▶ _Brief_: Look for the string "Defined" in the listing. Copy each line that has it.

##### Data under study #####

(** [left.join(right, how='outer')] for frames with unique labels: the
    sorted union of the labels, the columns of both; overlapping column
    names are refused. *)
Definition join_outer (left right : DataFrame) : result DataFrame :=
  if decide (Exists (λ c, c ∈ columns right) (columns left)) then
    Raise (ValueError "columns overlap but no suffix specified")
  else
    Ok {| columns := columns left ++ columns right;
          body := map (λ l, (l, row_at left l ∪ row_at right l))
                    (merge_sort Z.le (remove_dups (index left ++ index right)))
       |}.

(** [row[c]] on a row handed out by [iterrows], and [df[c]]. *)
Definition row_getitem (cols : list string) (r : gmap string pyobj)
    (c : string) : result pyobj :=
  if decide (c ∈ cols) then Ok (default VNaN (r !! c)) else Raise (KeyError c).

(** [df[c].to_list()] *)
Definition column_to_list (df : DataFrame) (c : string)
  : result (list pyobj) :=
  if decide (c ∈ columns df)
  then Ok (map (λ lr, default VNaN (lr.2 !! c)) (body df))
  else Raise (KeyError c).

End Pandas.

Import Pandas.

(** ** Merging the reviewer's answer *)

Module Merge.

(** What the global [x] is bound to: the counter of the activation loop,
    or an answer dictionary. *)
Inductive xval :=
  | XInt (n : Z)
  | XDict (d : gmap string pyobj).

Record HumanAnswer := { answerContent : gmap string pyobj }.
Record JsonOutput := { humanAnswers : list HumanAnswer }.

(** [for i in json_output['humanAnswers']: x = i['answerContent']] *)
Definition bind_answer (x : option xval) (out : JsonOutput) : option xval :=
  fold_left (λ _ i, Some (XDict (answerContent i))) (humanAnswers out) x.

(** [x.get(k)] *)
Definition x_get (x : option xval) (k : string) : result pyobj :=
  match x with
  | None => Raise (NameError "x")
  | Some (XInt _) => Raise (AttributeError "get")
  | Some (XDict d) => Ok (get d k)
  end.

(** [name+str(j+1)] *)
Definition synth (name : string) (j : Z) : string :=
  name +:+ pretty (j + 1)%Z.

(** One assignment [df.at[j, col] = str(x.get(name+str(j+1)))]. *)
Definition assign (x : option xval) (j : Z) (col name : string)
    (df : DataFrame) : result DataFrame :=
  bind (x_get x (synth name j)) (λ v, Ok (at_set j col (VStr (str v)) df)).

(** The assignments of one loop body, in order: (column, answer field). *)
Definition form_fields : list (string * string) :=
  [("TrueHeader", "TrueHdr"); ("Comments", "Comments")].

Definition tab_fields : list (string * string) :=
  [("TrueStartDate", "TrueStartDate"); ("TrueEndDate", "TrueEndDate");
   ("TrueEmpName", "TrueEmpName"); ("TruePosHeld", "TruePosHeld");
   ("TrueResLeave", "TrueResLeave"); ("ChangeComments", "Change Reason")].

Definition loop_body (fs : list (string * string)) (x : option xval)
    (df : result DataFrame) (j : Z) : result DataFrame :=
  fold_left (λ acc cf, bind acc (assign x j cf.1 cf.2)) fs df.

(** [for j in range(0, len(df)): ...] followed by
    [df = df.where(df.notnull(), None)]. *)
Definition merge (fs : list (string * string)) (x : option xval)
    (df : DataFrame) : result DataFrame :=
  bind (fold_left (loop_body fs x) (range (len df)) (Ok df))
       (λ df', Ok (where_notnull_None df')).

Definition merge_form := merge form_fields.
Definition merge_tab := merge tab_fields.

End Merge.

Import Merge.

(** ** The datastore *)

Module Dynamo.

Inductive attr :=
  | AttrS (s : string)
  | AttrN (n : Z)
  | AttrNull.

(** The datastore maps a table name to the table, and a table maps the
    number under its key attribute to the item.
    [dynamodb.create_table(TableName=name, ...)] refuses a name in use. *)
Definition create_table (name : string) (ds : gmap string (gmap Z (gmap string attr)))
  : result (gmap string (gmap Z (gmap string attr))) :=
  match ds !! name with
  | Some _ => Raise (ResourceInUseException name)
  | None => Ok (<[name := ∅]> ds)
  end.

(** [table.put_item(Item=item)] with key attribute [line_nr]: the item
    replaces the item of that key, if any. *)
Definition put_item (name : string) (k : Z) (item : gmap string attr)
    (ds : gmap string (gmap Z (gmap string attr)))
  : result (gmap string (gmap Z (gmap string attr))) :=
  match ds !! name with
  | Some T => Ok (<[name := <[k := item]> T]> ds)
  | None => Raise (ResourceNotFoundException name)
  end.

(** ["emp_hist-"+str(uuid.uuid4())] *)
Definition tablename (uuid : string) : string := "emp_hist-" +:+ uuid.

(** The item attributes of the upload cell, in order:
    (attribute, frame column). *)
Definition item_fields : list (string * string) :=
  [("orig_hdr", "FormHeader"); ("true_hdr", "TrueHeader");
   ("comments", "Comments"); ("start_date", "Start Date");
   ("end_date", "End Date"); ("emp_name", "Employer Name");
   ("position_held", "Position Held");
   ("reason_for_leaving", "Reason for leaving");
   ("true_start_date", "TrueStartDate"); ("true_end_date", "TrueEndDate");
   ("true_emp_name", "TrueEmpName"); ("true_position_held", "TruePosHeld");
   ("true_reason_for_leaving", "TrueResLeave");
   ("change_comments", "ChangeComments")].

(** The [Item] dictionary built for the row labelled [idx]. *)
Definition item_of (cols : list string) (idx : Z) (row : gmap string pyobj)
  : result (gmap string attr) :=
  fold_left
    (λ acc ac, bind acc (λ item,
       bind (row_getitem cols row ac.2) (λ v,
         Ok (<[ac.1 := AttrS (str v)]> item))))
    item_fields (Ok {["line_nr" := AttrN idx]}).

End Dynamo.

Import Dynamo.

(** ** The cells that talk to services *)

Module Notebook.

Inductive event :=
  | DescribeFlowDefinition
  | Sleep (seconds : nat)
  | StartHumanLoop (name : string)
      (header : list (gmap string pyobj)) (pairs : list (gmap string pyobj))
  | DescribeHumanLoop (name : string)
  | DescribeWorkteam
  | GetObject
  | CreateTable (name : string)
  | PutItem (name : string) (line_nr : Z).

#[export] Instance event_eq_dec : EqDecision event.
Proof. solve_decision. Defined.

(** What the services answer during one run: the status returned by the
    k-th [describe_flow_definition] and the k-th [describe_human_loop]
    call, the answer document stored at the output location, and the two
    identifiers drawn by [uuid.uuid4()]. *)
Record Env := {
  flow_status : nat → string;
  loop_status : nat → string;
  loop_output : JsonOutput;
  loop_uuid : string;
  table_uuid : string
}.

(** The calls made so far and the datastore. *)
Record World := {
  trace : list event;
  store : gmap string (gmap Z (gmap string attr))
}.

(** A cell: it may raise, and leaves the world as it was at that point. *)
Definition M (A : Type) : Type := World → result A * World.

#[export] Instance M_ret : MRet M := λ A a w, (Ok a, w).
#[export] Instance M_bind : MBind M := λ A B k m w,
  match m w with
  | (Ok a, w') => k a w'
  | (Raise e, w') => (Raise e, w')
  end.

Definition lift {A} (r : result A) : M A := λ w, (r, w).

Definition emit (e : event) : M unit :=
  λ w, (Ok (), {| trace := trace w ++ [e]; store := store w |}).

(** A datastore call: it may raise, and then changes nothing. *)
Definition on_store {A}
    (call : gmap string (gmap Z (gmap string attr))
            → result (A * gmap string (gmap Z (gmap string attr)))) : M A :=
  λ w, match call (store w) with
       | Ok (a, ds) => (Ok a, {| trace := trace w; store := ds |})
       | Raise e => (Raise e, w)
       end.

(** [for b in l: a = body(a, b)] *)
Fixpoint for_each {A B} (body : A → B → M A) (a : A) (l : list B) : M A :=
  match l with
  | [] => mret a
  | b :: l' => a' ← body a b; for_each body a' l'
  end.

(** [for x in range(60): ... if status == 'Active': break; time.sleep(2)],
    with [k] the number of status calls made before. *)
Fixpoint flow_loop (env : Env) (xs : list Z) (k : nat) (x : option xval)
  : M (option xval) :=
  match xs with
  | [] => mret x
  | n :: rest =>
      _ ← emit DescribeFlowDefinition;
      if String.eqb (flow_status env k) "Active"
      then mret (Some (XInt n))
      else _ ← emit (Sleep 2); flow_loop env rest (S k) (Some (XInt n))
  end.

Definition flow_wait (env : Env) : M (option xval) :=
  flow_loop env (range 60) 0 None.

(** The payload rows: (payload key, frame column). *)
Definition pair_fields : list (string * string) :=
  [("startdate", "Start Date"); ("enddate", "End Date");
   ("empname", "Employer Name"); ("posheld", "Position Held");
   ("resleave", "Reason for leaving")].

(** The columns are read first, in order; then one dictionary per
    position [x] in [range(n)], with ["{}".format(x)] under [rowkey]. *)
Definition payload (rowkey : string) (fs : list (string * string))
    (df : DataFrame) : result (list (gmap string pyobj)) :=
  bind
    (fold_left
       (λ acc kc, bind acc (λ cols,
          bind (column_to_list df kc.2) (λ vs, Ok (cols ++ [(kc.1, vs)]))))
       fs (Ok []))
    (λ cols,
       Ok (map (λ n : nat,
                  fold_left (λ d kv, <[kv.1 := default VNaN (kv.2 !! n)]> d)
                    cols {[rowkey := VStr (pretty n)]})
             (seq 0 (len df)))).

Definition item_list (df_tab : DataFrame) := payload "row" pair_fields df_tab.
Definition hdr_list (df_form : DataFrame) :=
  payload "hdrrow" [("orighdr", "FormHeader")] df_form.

#####
##### Data under study #####

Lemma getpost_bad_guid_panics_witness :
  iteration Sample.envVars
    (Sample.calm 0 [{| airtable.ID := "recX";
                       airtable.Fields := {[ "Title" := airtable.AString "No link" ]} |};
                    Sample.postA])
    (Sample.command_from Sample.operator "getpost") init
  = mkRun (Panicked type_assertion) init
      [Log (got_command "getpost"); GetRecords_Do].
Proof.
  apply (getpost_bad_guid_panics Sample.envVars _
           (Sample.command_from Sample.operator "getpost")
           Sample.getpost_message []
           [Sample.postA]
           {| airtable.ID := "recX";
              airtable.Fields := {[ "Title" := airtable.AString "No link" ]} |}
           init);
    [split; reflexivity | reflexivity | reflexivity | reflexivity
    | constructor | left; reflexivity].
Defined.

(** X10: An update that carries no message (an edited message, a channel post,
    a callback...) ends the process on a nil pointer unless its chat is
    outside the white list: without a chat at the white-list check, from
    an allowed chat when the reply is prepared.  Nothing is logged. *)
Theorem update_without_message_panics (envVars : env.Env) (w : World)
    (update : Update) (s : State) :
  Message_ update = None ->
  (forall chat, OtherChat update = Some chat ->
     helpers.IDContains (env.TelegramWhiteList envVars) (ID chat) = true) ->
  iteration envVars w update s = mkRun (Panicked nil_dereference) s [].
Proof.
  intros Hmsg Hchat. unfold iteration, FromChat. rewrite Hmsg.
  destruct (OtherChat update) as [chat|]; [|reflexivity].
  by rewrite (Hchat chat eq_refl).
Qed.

#####

▶ _Solution for this exercise_:
Proof. solve_decision. Defined.
Defined.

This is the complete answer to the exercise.